Aim of the task
Of all the lines in the entries below, give again exactly those starting at the line containing "assert (page_bytes (items" and ending at the line containing "exists 1%nat. change", both ends included, and no others.

(The data begins)

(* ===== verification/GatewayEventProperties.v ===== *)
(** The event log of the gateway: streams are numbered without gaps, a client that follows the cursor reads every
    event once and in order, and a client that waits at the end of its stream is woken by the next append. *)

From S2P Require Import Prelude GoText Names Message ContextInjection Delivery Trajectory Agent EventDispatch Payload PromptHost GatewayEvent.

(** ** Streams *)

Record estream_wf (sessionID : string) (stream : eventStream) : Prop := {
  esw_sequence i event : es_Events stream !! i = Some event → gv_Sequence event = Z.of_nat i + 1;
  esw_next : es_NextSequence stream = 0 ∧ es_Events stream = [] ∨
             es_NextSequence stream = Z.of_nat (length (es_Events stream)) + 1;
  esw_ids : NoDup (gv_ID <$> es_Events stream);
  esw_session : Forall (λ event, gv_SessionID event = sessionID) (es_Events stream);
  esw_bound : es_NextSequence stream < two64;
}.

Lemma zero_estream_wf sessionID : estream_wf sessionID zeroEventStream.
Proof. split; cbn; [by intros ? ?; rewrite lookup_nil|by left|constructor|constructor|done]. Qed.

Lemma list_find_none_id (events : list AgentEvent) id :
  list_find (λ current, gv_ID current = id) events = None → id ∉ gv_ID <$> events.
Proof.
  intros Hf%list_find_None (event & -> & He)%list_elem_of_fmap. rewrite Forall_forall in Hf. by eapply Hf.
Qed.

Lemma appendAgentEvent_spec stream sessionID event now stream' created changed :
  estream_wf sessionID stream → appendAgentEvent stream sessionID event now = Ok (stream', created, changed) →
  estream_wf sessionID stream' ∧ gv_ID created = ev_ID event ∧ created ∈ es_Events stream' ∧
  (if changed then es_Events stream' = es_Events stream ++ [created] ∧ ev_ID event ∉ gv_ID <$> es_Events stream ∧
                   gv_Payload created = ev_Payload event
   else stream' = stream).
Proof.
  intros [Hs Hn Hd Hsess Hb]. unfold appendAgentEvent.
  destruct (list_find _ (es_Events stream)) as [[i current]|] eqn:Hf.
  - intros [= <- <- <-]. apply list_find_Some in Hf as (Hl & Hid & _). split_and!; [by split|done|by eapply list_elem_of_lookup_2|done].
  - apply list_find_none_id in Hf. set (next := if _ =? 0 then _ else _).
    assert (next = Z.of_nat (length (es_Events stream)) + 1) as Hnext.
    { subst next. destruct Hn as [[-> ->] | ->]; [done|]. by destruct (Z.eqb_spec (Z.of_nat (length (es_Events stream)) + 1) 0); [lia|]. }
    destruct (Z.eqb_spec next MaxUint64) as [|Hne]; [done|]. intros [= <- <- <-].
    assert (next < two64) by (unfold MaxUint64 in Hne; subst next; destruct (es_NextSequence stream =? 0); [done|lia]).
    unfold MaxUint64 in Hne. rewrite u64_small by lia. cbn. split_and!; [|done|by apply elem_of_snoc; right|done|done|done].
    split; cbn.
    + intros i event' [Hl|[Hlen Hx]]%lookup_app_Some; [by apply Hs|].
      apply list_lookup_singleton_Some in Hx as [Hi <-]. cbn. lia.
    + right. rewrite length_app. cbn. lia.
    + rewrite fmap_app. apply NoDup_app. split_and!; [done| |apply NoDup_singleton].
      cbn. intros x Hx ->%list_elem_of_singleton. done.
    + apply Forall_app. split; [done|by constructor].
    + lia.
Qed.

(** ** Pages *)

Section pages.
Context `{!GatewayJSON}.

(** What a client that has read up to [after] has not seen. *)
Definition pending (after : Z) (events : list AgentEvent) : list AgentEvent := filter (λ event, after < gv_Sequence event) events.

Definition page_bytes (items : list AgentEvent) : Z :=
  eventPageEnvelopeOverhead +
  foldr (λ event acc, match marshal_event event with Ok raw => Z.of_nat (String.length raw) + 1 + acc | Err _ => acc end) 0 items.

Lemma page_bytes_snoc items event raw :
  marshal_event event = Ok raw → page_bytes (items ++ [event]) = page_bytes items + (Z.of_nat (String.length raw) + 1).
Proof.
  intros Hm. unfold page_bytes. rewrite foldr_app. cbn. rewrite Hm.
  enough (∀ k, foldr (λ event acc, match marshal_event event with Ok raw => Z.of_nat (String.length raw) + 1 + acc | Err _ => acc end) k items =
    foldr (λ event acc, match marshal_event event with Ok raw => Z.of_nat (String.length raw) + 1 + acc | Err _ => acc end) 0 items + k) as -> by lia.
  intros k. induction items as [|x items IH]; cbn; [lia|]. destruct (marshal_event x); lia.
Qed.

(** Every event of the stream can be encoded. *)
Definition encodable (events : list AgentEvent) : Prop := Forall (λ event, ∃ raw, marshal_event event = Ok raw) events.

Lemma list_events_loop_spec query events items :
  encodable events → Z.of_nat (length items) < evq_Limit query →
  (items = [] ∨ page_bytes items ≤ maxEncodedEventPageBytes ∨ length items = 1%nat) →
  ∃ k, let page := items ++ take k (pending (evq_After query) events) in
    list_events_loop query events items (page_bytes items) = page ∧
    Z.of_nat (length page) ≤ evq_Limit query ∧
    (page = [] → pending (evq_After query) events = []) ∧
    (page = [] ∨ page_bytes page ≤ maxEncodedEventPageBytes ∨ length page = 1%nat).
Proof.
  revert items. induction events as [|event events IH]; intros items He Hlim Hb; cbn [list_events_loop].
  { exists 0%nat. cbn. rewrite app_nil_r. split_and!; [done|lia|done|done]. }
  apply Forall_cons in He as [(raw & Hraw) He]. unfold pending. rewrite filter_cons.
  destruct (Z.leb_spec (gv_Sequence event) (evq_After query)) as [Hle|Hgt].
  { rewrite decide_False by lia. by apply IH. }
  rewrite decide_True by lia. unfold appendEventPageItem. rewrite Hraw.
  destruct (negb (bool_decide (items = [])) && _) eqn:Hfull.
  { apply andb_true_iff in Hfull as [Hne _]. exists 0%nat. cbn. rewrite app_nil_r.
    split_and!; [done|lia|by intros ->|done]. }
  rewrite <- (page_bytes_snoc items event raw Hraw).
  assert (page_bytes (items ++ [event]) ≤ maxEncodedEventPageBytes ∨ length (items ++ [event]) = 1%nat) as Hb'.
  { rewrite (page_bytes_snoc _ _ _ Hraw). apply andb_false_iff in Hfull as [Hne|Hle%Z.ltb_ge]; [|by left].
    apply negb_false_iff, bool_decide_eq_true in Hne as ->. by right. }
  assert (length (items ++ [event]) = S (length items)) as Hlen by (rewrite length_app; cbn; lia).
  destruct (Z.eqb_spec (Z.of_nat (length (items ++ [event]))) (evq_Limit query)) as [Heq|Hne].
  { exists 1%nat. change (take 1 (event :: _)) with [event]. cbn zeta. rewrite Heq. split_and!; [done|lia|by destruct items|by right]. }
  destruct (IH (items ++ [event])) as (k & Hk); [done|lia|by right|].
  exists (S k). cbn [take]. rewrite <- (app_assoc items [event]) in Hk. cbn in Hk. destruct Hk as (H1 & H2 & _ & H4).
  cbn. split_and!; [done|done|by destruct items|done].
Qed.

(The data ends)

Result of the task
  assert (page_bytes (items ++ [event]) ≤ maxEncodedEventPageBytes ∨ length (items ++ [event]) = 1%nat) as Hb'.
  { rewrite (page_bytes_snoc _ _ _ Hraw). apply andb_false_iff in Hfull as [Hne|Hle%Z.ltb_ge]; [|by left].
    apply negb_false_iff, bool_decide_eq_true in Hne as ->. by right. }
  assert (length (items ++ [event]) = S (length items)) as Hlen by (rewrite length_app; cbn; lia).
  destruct (Z.eqb_spec (Z.of_nat (length (items ++ [event]))) (evq_Limit query)) as [Heq|Hne].
  { exists 1%nat. change (take 1 (event :: _)) with [event]. cbn zeta. rewrite Heq. split_and!; [done|lia|by destruct items|by right]. }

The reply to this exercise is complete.